Mostre-me um exemplo TRIBUNA DE URUGUAIANA: Mesa e escrita, por Gabriel Novis Neves

7 de dez de 2014

Mesa e escrita, por Gabriel Novis Neves

Assim como a filosofia popular convencionou dizer que “quem não gosta de samba, bom sujeito não é”, desconfio sempre dos que  desprezam o prazer da boa mesa.
Comer, entre os prazeres, é o mais longo, isso no âmbito da percepção sensorial pura, não  aquela estimulada por substâncias químicas.
Escritores como Aldous Huxley, nos falam, por exemplo, dos prazeres provocados pela abertura das portas da percepção através de substâncias alucinógenas, tais como a mescalina, substância muito em moda nos anos 60. Estamos falando dos prazeres triviais. Daqueles extraídos do dia a dia e que já fazem parte do DNA de cada um de nós.
A realização do sexo pleno, que é o clímax do desejo animal, a alegria e o bem estar pós a eliminação de substâncias tóxicas para o organismo, o bem dormir, com o seu universo de fantasias oníricas, o prazer da contemplação da natureza, o delírio dos cheiros que se perpetuam desde a infância até a fase adulta e, finalmente, as delícias descobertas pelo paladar, estas sim, compartilhadas por todos e com aprovação social integral.
Observo que a arte de escrever tem pontos em comum com a arte da boa mesa.
A da escrita trabalha com a alquimia das palavras, enquanto a outra trabalha com a alquimia dos sabores.
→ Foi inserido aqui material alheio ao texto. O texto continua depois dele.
(** Lines 167-187. *)
Definition extract (w : World) (class_num subject title : str) : M outcome :=
  b ← read_file (zip_path class_num);
  match zip_open w b with
  | inl e => raise e
  | inr zip_ref =>
      match main_pdf_name zip_ref with
      | None => mret (Skipped NoPdfFound)
      | Some name =>
          let target := pdf_path class_num subject title in
          match member zip_ref name with
          | OpenRaises e => raise e
          | ReadRaises e =>
              open_w target;; emit (EvReadMember name);; raise e
          | ReadOk pdf_content =>
              open_w target;;
              emit (EvReadMember name);;
              write_bytes target pdf_content;;
              mret (Saved {| md_id := book_id class_num subject title;
                             md_pdf_path := target;
                             md_sha256 := sha256_hexdigest w pdf_content |})
          end
      end
  end.

(** [os.makedirs] touches directories only, which the file map does not
    hold. *)
Definition download_and_extract (w : World) (url class_num subject title : str)
  : M outcome :=
  try_finally
    (try_except
       (fetch w url (zip_path class_num);; extract w class_num subject title)
       (fun e =>
          if is_RequestException e then Some (mret (Skipped DownloadFailed))
          else if is_BadZipFile e then Some (mret (Skipped CorruptZip))
          else None))
    (remove_if_exists (zip_path class_num)).

(** ** [write_manifests] *)

Definition books_json : str := py "books_to_track.json".
Definition hashes_json : str := py "hashes.json".

(** [with open(p, 'w') as f: json.dump(value, f, indent=2)]. *)
Definition write_json (w : World) (p : str) (value : file) : M unit :=
  r ← ask (fun t => persist w t p);
  match r with
  | OpenFails e => raise e
  | DumpFails partial e => open_w p;; write_bytes p partial;; raise e
  | Written => open_w p;; json_dump p value
  end.

Definition write_manifests (w : World) (books_to_track : list book_entry)
    (hashes_data : gmap str str) : M unit :=
  write_json w books_json (BooksJson books_to_track);;
  write_json w hashes_json (HashesJson hashes_data).

(** ** [main] *)

Definition CLASS_MAP : list (str * str) :=
  [ (py "1", py "Class I"); (py "2", py "Class II"); (py "3", py "Class III");
    (py "4", py "Class IV"); (py "5", py "Class V"); (py "6", py "Class VI");
    (py "7", py "Class VII"); (py "8", py "Class VIII"); (py "9", py "Class IX");
    (py "10", py "Class X"); (py "11", py "Class XI"); (py "12", py "Class XII") ].
(** [handleDragEnd(result)] with [tasks] the state the handler closes
    over.  [originalTasks] is a copy of the array and the optimistic
    update works on another copy and on a fresh object for the moved
    task, so no array or task object of the snapshot is mutated. *)
Definition handleDragEnd (tasks : list Task.t) (result : DropResult)
    (api : ApiRun) : list Effect :=
  SetDragInProgress false ::
  match destination result with
  | None => []
  | Some dest =>
      if Status_eqb (droppableId dest) (droppableId (source result))
         && (index dest =? index (source result))
      then []
      else
        match List.find (byId (draggableId result)) tasks with
        | None => []
        | Some task =>
            let originalTasks := tasks in
            let taskIndex :=
              match JsArray.findIndex (byId (draggableId result)) tasks with
              | Some i => i
              | None => List.length tasks - 1
              end in
            let newTasks := snd (JsArray.splice taskIndex 1 [] tasks) in
            let updatedTask := Task.with_status (droppableId dest) task in
            let destinationTasks :=
              filter (fun x => Status_eqb (Task.status x) (droppableId dest))
                newTasks in
            let insertIndex := index dest in
            let allTasksBeforeDestination :=
              filter
                (fun x => negb (Status_eqb (Task.status x) (droppableId dest)))
                newTasks in
            let finalTasks :=
              allTasksBeforeDestination
              ++ JsArray.slice_to insertIndex destinationTasks
              ++ [updatedTask]
              ++ JsArray.slice_from insertIndex destinationTasks in
            let reorderData :=
              mkData (draggableId result) (droppableId (source result))
                (droppableId dest) (index (source result)) (index dest) in
            SetTasks finalTasks ::
            CallReorderTasks reorderData ::
            match api with
            | ReorderRejects => [SetTasks originalTasks; HandleError]
            | GetTasksRejects =>
                [CallGetTasks; SetTasks originalTasks; HandleError]
            | GetTasksResolves data =>
                [CallGetTasks;
                 SetTasks (match data with Some l => l | None => [] end)]
            end
        end
  end.

(** The [tasks] state of the page after a run of effects. *)
Definition tasksAfter (tasks : list Task.t) (es : list Effect)
  : list Task.t :=
  fold_left
    (fun acc e => match e with SetTasks l => l | _ => acc end) es tasks.

(** The states [tasks] goes through, oldest first. *)
Definition rendered (es : list Effect) : list (list Task.t) :=
  flat_map (fun e => match e with SetTasks l => [l] | _ => [] end) es.
End Board.

(** ** Vocabulary of the properties *)

(** The ordered task list of a column, as every reader loads it. *)
Definition column (db : DB) (p : ObjectId) (s : Status) : list Task.t :=
  sortByOrder (Mongo.find (inColumn p s) (tasks db)).

Definition orders (l : list Task.t) : list Z := map Task.order l.

(** [0, 1, ..., n-1] *)
Definition upto (n : nat) : list Z := map Z.of_nat (seq 0 n).

(** A column is dense when its orders, sorted, are exactly [0 .. n-1]. *)
Definition dense (db : DB) (p : ObjectId) (s : Status) : Prop :=
  orders (column db p s) = upto (List.length (column db p s)).

Definition denseb (db : DB) (p : ObjectId) (s : Status) : bool :=
  if list_eq_dec Z.eq_dec (orders (column db p s))
       (upto (List.length (column db p s)))
  then true else false.

(** Mongo keeps [_id] unique in a collection. *)
Definition uniqueIds (c : list Task.t) : Prop :=
  NoDup (map Task._id c).

(** A task without its modification date. *)
Definition untimed (x : Task.t) : Task.t := Task.with_updatedAt 0 x.

(** The tasks a response carries. *)
Definition responseTasks (r : Response) : list Task.t :=
  match r with
  | Ok200 (Some x) => [x]
  | Ok200 None => []
  | Created201 x _ => [x]
  | Failure _ _ => []
  end.

Definition succeeded (r : Response) : bool :=
  match r with
  | Ok200 _ => true
  | _ => false
  end.

(** The position of a task in its column, when it is there. *)
Definition indexInColumn (db : DB) (p : ObjectId) (s : Status) (i : ObjectId)
  : option nat :=
  JsArray.findIndex (byId i) (column db p s).

(** What no move touches: identity, owner, texts and creation date. *)
Definition sameIdentity (a b : Task.t) : Prop :=
  Task._id a = Task._id b /\
  Task.projectId a = Task.projectId b /\
  Task.title a = Task.title b /\
  Task.description a = Task.description b /\
  Task.createdAt a = Task.createdAt b.

(** The claim of a move that changes nothing but column and order. *)
Definition sameButColumnAndOrder (a b : Task.t) : Prop :=
  sameIdentity a b /\ Task.updatedAt a = Task.updatedAt b.
(** C6. [registered] becomes [true] only through a handshake that
    succeeds end to end: on a not yet registered identity the flag is
    [true] after [registerWallet] exactly when the four calls succeeded
    and the final profile re-query reported code 200; in every other
    outcome it stays [false].  The returned boolean is the flag. *)
Theorem registered_iff_handshake_succeeds env referralCode w t :
  registered w = false ->
  let r := registerWallet env referralCode (mkWState w t) in
  (registered (wallet (snd r)) = true <-> handshake_succeeds env referralCode w t) /\
  fst r = Ret (registered (wallet (snd r))).
Proof.
  intros Hreg r. subst r. rewrite registerWallet_eval.
  unfold handshake_succeeds, authenticated. split; [split |].
  - intros H. revert H. handshake_cases; intros H; try congruence.
    eexists _, _, _. split; [eexists _, _, _ |]; eauto.
  - intros (token & r4 & r5 & (r1 & sig & r3 & H1 & H2 & H3 & H4) & H5 & H6 & H7).
    handshake_cases; congruence.
  - handshake_cases; try congruence; rewrite ?Hreg; reflexivity.
Qed.

Lemma registered_iff_handshake_succeeds_witness :
  let r := registerWallet env_code_401 "ABCDEF" (mkWState sample_wallet 0) in
  (registered (wallet (snd r)) = true <->
   handshake_succeeds env_code_401 "ABCDEF" sample_wallet 0) /\
  fst r = Ret (registered (wallet (snd r))).
Proof.
  apply (registered_iff_handshake_succeeds env_code_401 "ABCDEF" sample_wallet 0).
  reflexivity.
Defined.

(** C10. Registration is not atomic on failure: when steps 1 to 3
    succeed with a token and the run fails afterwards (the binding call
    or the re-query is rejected, or the re-query does not report code
    200), [registerWallet] returns [false], [registered] stays [false],
    and [jwt] is left set to the token of step 3, which is not null. *)
Theorem failed_registration_keeps_jwt env referralCode w t token :
  registered w = false ->
  authenticated env w t token ->
  is_throw (bind_answer env referralCode t token) \/
  is_throw (requery_answer env w t token) \/
  (exists r5, requery_answer env w t token = Ret r5 /\
              reports_200 r5 = false) ->
  exists s',
    registerWallet env referralCode (mkWState w t) = (Ret false, s') /\
    registered (wallet s') = false /\
    jwt (wallet s') = token /\ truthy token = true /\ token <> JsNull.
Proof.
  intros Hreg (r1 & sig & r3 & H1 & H2 & H3 & H4) Hlate.
  assert (Htruthy : truthy token = true).
  { revert H4. unfold token_of.
    repeat match goal with
           | |- context [match ?x with _ => _ end] => destruct x eqn:?
           end; congruence. }
  assert (token <> JsNull) by (intros ->; discriminate).
  rewrite registerWallet_eval.
  destruct Hlate as [Hb | [Hq | (r5 & Hq & H5)]];
    handshake_cases; try contradiction; try congruence;
    eexists; repeat split; eauto; congruence.
Qed.
(** * todo-sqlite: the persistence shim and the task list engine

    A shallow embedding of [src/database/database.ts] (the key-value and the
    relational backend behind one [Database] interface), of the four
    mutations of [App.tsx] and of the filter and sort memos of
    [TaskList.tsx], followed by the properties of the specification.

    Conventions.
    - A JavaScript string is a [string]: each [ascii] is one UTF-16 code unit
      in the range U+0000..U+00FF (Basic Latin and Latin-1 Supplement, which
      holds the French text of the application). On that range
      [toLowerCase], [normalize('NFD')] followed by the removal of
      U+0300..U+036F, [trim] and the digit test are defined exactly.
    - A JavaScript number that the program stores is an integer ([Z]); the
      sort keys, which may be infinite or NaN, have their own type [jsnum].
    - Asynchronous calls are awaited one after the other, so a call is a
      function from the state of the store to its outcome and the new
      state ([M]); an outcome is a value or a thrown exception ([exn]). *)

From Stdlib Require Import ZArith NArith List String Ascii Bool Lia DecimalString.
From Stdlib Require Import Sorting.Sorted Sorting.Permutation.
Import ListNotations.

Local Open Scope string_scope.
Local Open Scope list_scope.
Local Open Scope Z_scope.

(** ** JavaScript values and strings *)

Module Js.

Inductive jsval : Type :=
| JUndefined
| JNull
| JBool (b : bool)
| JNum (n : Z)
| JStr (s : string).

(** ToBoolean. *)
Definition truthy (v : jsval) : bool :=
  match v with
  | JUndefined | JNull => false
  | JBool b => b
  | JNum n => negb (n =? 0)
  | JStr s => negb (s =? "")%string
  end.

(** [a || b]. *)
Definition js_or (a b : jsval) : jsval := if truthy a then a else b.

(** [a === b]. *)
Definition strict_eq (a b : jsval) : bool :=
  match a, b with
  | JUndefined, JUndefined => true
  | JNull, JNull => true
  | JBool x, JBool y => Bool.eqb x y
  | JNum x, JNum y => x =? y
  | JStr x, JStr y => (x =? y)%string
  | _, _ => false
  end.

(** [params[i]]: reading past the end of an array gives [undefined]. *)
Definition at_index (params : list jsval) (i : nat) : jsval :=
  nth i params JUndefined.

(** [hay.includes(needle)]. *)
Fixpoint includes (needle hay : string) : bool :=
  prefix needle hay ||
  match hay with
  | EmptyString => false
  | String _ rest => includes needle rest
  end.

(** [arr.findIndex(p)], [None] for -1. *)
Fixpoint findIndex {A : Type} (p : A -> bool) (l : list A) : option nat :=
  match l with
  | [] => None
  | x :: rest => if p x then Some O else option_map S (findIndex p rest)
  end.

(** Assignment to a field of the object held at index [i] of an array. *)
Fixpoint assign_at {A : Type} (i : nat) (f : A -> A) (l : list A) : list A :=
  match l, i with
  | [], _ => []
  | x :: rest, O => f x :: rest
  | x :: rest, S j => x :: assign_at j f rest
  end.

(** [arr.splice(i, 1)]. *)
Fixpoint splice1 {A : Type} (i : nat) (l : list A) : list A :=
  match l, i with
  | [], _ => []
  | _ :: rest, O => rest
  | x :: rest, S j => x :: splice1 j rest
  end.

(** Exceptions. [Unmodelled] is not a JavaScript error: it marks a call
    that the model of the SQL engine below does not cover. *)
Inductive error : Type :=
| ReferenceError (name : string)
| TypeError (what : string)
| EngineError (msg : string)
| Unmodelled (what : string).

Inductive exn (A : Type) : Type :=
| Ok (a : A)
| Throw (e : error).
Arguments Ok {A} a.
Arguments Throw {A} e.

(** Synchronous code that may throw. *)
Definition ebind {A B : Type} (m : exn A) (k : A -> exn B) : exn B :=
  match m with
  | Ok a => k a
  | Throw e => Throw e
  end.

(** [try { m } catch (error) { h error }]. *)
Definition ecatch {A : Type} (m : exn A) (h : error -> exn A) : exn A :=
  match m with
  | Ok a => Ok a
  | Throw e => h e
  end.

(** Awaited calls on a store [W]: the state is threaded through, and it
    survives an exception. *)
Definition M (W A : Type) : Type := W -> exn A * W.

Definition ret {W A : Type} (a : A) : M W A := fun w => (Ok a, w).

Definition throw {W A : Type} (e : error) : M W A := fun w => (Throw e, w).

Definition bind {W A B : Type} (m : M W A) (k : A -> M W B) : M W B :=
  fun w =>
    match m w with
    | (Ok a, w') => k a w'
    | (Throw e, w') => (Throw e, w')
    end.

Definition try_catch {W A : Type} (m : M W A) (h : error -> M W A) : M W A :=
  fun w =>
    match m w with
    | (Ok a, w') => (Ok a, w')
    | (Throw e, w') => h e w'
    end.

End Js.
Import Js.

Notation "x <- m ;; k" := (bind m (fun x => k))
  (at level 61, m at next level, right associativity).
Notation "x <~ m ;; k" := (ebind m (fun x => k))
  (at level 61, m at next level, right associativity).

(** The two status texts; the last letter of the second is U+00E9. *)
Definition e_acute : ascii := "233"%char.
Definition En_cours : string := "En cours".
Definition Termine : string := "Termin" ++ String e_acute "".

(** ** database.ts *)

Module database.

(** [interface Task]. At run time a field holds whatever the caller passed
    ([params: any[]]), so each field is a [jsval]; an absent field reads as
    [undefined]. *)
Record Task : Type := mkTask {
  id : jsval;
  title : jsval;
  description : jsval;
  status : jsval;
  deadline : jsval
}.

Definition set_status (v : jsval) (t : Task) : Task :=
  mkTask (id t) (title t) (description t) v (deadline t).

Definition set_deadline (v : jsval) (t : Task) : Task :=
  mkTask (id t) (title t) (description t) (status t) v.

(** The value that [runAsync] resolves to. *)
Record RunResult : Type := mkRunResult {
  rowsAffected : jsval;
  insertId : jsval
}.

(** *** The key-value backend

    AsyncStorage holds, under the key [@tasks], either nothing or the JSON
    text of an array of tasks. [JSON.parse (JSON.stringify a)] gives back
    [a] on arrays of objects with the values of [jsval] (a field that is
    [undefined] is left out and reads as [undefined] again), so the entry
    is kept decoded. *)
Definition Storage : Type := option (list Task).

(** [webDatabaseUtils.getAllTasks] and [webDatabase.getAllAsync]:
    [tasks ? JSON.parse(tasks) : []]. *)
Definition getAllTasks (st : Storage) : list Task :=
  match st with
  | Some tasks => tasks
  | None => []
  end.

Definition web_getAllAsync (st : Storage) : list Task := getAllTasks st.

(** [webDatabase.runAsync]; [now] is the reading of [Date.now()]. *)
Definition web_runAsync (sql : string) (params : list jsval) (now : Z)
    (st : Storage) : Storage * RunResult :=
  let tasks := getAllTasks st in
  let insertId := JNum 1 in
  let '(tasks, insertId) :=
    if includes "INSERT" sql then
      let newTask := {|
        id := JNum now;
        title := at_index params 0;
        description := at_index params 1;
        status := js_or (at_index params 2) (JStr En_cours);
        deadline := js_or (at_index params 3) (JStr "") |} in
      (tasks ++ [newTask], id newTask)
    else if includes "UPDATE" sql then
      if includes "SET status" sql then
        let taskId := at_index params 1 in
        match findIndex (fun t => strict_eq (id t) taskId) tasks with
        | Some i => (assign_at i (set_status (at_index params 0)) tasks, insertId)
        | None => (tasks, insertId)
        end
      else if includes "SET deadline" sql then
        let taskId := at_index params 1 in
        match findIndex (fun t => strict_eq (id t) taskId) tasks with
        | Some i => (assign_at i (set_deadline (at_index params 0)) tasks, insertId)
        | None => (tasks, insertId)
        end
      else (tasks, insertId)
    else if includes "DELETE" sql then
      let id' := at_index params 0 in
      match findIndex (fun t => strict_eq (id t) id') tasks with
      | Some index => (splice1 index tasks, insertId)
      | None => (tasks, insertId)
      end
    else (tasks, insertId) in
  (Some tasks, {| rowsAffected := JNum 1; insertId := insertId |}).

(** *** The embedded SQL engine

    [expo-sqlite] is not part of the repository; the relational backend
    is written against the four calls below. [DB] is the state of the
    database file. A statement that fails leaves the file as it was. *)

(** [SQLiteRunResult]. *)
Record SQLiteRunResult : Type := mkSQLiteRunResult {
  changes : jsval;
  lastInsertRowId : jsval
}.

Class SQLiteDatabase (DB : Type) : Type := {
  execAsync : string -> M DB unit;
  getFirstAsync : string -> list jsval -> M DB (option jsval);
  getAllAsync : string -> list jsval -> M DB (list Task);
  runAsync : string -> list jsval -> M DB SQLiteRunResult
}.
(* ===== verification/_CoqProject ===== *)
-Q . S2P
Prelude.v
GoString.v
Jitter.v
Seconds.v
Metrics.v
Attributes.v
Matcher.v
StaticRule.v
DynamicRule.v
Instantiation.v
Expand.v
Essential.v
Representation.v
RuleManager.v
Lock.v
LockCalls.v
Session.v
Etcd.v
Collector.v
Mocks.v
KeyProcessor.v
KeyChannel.v
Sampler.v
Crawler.v
Worker.v
Json.v
Listener.v
Shutdown.v
Options.v
LogObject.v
Engine.v
Running.v
Wiring.v
EndToEnd.v
IntegrationTest.v
IntegrationRun.v
Examples.v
Ambas, reféns de muita imaginação e sensibilidade.
Aliás, a maioria dos escritores revela em seus contos essa enorme afinidade.
Fernando Pessoa, por exemplo, conta de sua enorme paixão  por certo arroz ao caril com gambás (leia-se arroz ao curry com camarões) lembrança de sua estada na África do Sul ao tempo em que lá morou com seu padrasto, na época cônsul de Portugal no referido país.
O nosso famoso baiano, Jorge Amado, era outro que sempre mesclava seus contos com as delícias preparadas por seus personagens, apimentando assim todos os outros desejos que compunham a trama.
O mesmo se repete nos livros de todos os grandes escritores, o que prova que o bem escrever está sempre muito atrelado ao bem comer.
Felizmente, nos dias atuais, com o advento da “geração saúde”, a arte do bem comer vem sendo incentivada.
A indústria da anorexia, incentivada pela indústria da moda, não está conseguindo prosperar tanto quanto desejava e já começam a desfilar as formas femininas mais roliças que tanto encantaram os homens durante tantos séculos.
O prazer da comida, tal como todos os outros, é fundamental para um bom equilíbrio físico e, principalmente, mental.
Sem boa alimentação  prazerosa, não há energia vital, essa que move o mundo.